(* ===== verification/SearchEngine.v ===== *)
(** * SearchEngine: searching the catalog through the indexes

    Models class SearchEngine of src/src/target/search/search_engine.hpp and
    search_engine.cpp on top of the trie, the spatial index and the fuzzy matcher,
    and class CoordinateSearcher of coordinate_searcher.hpp and
    coordinate_searcher.cpp on top of the spatial index.  The catalog, class
    CelestialRepository, is an interface with the two queries the engine makes.
    The shared mutex is modelled where it is locked twice: [rebuildIndexes] calls
    [initialize].  Left out: the text of the statistics, moves and logging; the
    queries of the catalog do not throw (they catch). *)

From S2P Require Import Prelude Repository Trie Fuzzy SpatialIndex.

(** What the engine asks of the catalog. *)
Class Catalog (F R : Type) := {
  cat_search : CelestialSearchFilter F → R → list (CelestialObjectModel F);
  cat_find : string → R → option (CelestialObjectModel F)
}.

(** What it relies on: a search keeps to the limit of its filter. *)
Class CatalogLaws (F R : Type) `{Catalog F R} := {
  cat_limit f r : (0 ≤ limit f)%Z → length (cat_search f r) ≤ Z.to_nat (limit f)
}.

(** The null pointer is [None]. *)
Record SearchEngine (F R : Type) := mkEngine {
  repository_ : option R;
  trieIndex_ : option TrieNode;
  spatialIndex_ : option (SpatialIndex F);
  fuzzyMatcher_ : option FuzzyMatcher;
  isInitialized_ : bool;
  objectCount_ : nat
}.
Arguments mkEngine {F R}.
Arguments repository_ {F R}.
Arguments trieIndex_ {F R}.
Arguments spatialIndex_ {F R}.
Arguments fuzzyMatcher_ {F R}.
Arguments isInitialized_ {F R}.
Arguments objectCount_ {F R}.

#[export] Instance SearchEngine_eta F R : Eta (SearchEngine F R) := λ e,
  mkEngine (repository_ e) (trieIndex_ e) (spatialIndex_ e) (fuzzyMatcher_ e) (isInitialized_ e) (objectCount_ e).

Record SearchOptions := mkOptions { useFuzzy : bool; fuzzyTolerance : Z; maxResults : Z }.

(** A call returns, locks a mutex its thread holds, or runs out of fuel. *)
Inductive outcome (A : Type) := Done (a : A) | SelfLock | OutOfFuel.
Arguments Done {A}.
Arguments SelfLock {A}.
Arguments OutOfFuel {A}.

(** The exceptions of a search. *)
Inductive search_exn := LengthError | Other (e : exn).

Section engine.
Context {F R : Type} `{FO : Floats F, CR : !Catalog F R, sorter : StdSort, HC : !HashIter char, HN : !HashIter nat}.
Variable f_max : F.

Abbreviation obj := (CelestialObjectModel F).
Abbreviation engine := (SearchEngine F R).

Definition SearchEngine_new (repository : option R) (trie : option TrieNode) (spatial : option (SpatialIndex F))
    (fuzzy : option FuzzyMatcher) : engine :=
  mkEngine repository trie spatial fuzzy false 0.

(** [CelestialSearchFilter()]. *)
Definition default_filter : CelestialSearchFilter F :=
  mkFilter "" "" "" "" (f_of_Z (-30)) (f_of_Z 30) (f_of_Z 0) (f_of_Z 360) (f_of_Z (-90)) (f_of_Z 90) 100 0
    "identifier" true.

(** The names of one object that go into the trie. *)
Definition names_of (o : obj) : list string :=
  (if str_empty (identifier o) then [] else [identifier o]) ++
  (if str_empty (mIdentifier _ o) then [] else [mIdentifier _ o]) ++
  (if str_empty (chineseName o) then [] else [chineseName o]).

(** The terms of one object that go into the fuzzy matcher. *)
Definition terms_of (o : obj) : list (string * string) :=
  (identifier o, identifier o) :: (if str_empty (mIdentifier _ o) then [] else [(mIdentifier _ o, identifier o)]).

(** The loop of [initialize]. *)
Fixpoint index_objects (objects : list obj) (names : list string) (spatial : SpatialIndex F) (fuzzy : FuzzyMatcher)
    : outcome (list string * SpatialIndex F * FuzzyMatcher) :=
  match objects with
  | [] => Done (names, spatial, fuzzy)
  | o :: rest =>
      match SpatialIndex.insert f_max (identifier o) (radJ2000 o) (decDJ2000 o) spatial with
      | None => SelfLock
      | Some spatial =>
          match addTerms (terms_of o) fuzzy with
          | None => OutOfFuel
          | Some fuzzy => index_objects rest (names ++ names_of o) spatial fuzzy
          end
      end
  end.

Definition default_spatial : SpatialIndex F := mkSpatial 50 20 empty_root ∅.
· · · ·
- INSTRUCTIONS TO FOLLOW
The range begins at the line containing "match objects with" and ends at the last line of the entries; reproduce it exactly.

- EXERCISE RESPONSE
  match objects with
  | [] => Done (names, spatial, fuzzy)
  | o :: rest =>
      match SpatialIndex.insert f_max (identifier o) (radJ2000 o) (decDJ2000 o) spatial with
      | None => SelfLock
      | Some spatial =>
          match addTerms (terms_of o) fuzzy with
          | None => OutOfFuel
          | Some fuzzy => index_objects rest (names ++ names_of o) spatial fuzzy
          end
      end
  end.

Definition default_spatial : SpatialIndex F := mkSpatial 50 20 empty_root ∅.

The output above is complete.